(Problem description) Of the entries below, restate word for word only the section that runs from the line with "- intros k Hk (Hl" to the line with "by rewrite Permutation_cons_append.", counting both ends.

(Source data)

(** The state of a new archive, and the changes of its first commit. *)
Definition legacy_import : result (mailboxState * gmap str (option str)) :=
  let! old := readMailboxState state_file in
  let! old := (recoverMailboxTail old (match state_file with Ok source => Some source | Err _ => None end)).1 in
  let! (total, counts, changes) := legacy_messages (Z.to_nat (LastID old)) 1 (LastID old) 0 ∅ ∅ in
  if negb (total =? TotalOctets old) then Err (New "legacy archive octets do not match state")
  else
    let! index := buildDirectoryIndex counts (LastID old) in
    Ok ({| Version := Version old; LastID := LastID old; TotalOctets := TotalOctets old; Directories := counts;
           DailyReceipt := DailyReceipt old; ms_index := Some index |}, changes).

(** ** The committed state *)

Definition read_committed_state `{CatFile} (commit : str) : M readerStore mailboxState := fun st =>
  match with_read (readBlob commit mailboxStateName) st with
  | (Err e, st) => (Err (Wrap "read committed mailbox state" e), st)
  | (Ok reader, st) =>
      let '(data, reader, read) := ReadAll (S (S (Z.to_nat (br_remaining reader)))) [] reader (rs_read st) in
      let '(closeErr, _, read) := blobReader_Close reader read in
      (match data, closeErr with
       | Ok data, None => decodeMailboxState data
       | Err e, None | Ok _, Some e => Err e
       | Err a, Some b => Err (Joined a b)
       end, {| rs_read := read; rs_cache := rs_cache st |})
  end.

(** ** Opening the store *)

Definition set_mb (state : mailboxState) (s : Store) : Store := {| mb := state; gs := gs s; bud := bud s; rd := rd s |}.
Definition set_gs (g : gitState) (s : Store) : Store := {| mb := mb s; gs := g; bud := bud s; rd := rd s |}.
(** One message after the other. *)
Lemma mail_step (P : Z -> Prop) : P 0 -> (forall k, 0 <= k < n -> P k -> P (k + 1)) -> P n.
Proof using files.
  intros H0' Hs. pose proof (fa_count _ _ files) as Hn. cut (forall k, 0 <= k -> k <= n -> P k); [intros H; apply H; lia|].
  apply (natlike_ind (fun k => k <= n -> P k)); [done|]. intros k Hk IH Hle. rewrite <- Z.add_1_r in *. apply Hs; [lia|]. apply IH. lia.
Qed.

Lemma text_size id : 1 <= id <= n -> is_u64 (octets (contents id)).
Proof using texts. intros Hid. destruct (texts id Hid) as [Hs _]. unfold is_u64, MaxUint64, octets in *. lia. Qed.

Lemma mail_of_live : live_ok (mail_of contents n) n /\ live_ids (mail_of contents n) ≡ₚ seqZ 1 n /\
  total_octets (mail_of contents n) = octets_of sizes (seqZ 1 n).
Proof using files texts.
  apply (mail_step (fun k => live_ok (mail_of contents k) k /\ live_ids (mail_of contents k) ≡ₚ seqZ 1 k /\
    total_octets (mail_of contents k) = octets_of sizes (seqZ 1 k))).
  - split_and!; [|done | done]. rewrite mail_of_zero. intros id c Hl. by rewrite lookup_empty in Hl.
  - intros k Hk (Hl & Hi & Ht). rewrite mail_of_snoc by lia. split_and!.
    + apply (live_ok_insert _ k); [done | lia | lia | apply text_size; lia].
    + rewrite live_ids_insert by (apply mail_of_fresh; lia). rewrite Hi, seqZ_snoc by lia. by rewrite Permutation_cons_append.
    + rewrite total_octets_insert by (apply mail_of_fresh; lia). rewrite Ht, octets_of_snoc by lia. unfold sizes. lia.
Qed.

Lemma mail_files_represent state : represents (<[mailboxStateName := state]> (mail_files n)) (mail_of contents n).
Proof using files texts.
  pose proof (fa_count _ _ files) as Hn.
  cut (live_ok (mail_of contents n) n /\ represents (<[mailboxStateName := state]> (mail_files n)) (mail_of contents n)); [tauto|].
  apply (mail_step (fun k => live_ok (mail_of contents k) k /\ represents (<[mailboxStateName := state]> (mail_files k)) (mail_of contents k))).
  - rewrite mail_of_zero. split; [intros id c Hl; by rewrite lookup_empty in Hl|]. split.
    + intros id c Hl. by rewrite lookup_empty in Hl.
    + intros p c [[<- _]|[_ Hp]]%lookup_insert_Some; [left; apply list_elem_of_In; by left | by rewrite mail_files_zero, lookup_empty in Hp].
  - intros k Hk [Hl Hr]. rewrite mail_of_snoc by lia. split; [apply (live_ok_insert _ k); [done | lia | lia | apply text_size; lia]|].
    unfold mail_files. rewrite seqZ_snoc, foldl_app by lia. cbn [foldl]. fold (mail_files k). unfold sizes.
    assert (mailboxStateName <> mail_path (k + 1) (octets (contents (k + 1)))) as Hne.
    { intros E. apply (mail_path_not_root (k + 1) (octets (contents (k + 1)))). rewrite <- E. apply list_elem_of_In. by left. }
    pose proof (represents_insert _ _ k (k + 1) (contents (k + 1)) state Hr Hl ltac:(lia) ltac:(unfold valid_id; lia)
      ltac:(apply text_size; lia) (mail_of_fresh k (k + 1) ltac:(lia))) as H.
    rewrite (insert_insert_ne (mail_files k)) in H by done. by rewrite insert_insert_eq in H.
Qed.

(Answer below)
  - intros k Hk (Hl & Hi & Ht). rewrite mail_of_snoc by lia. split_and!.
    + apply (live_ok_insert _ k); [done | lia | lia | apply text_size; lia].
    + rewrite live_ids_insert by (apply mail_of_fresh; lia). rewrite Hi, seqZ_snoc by lia. by rewrite Permutation_cons_append.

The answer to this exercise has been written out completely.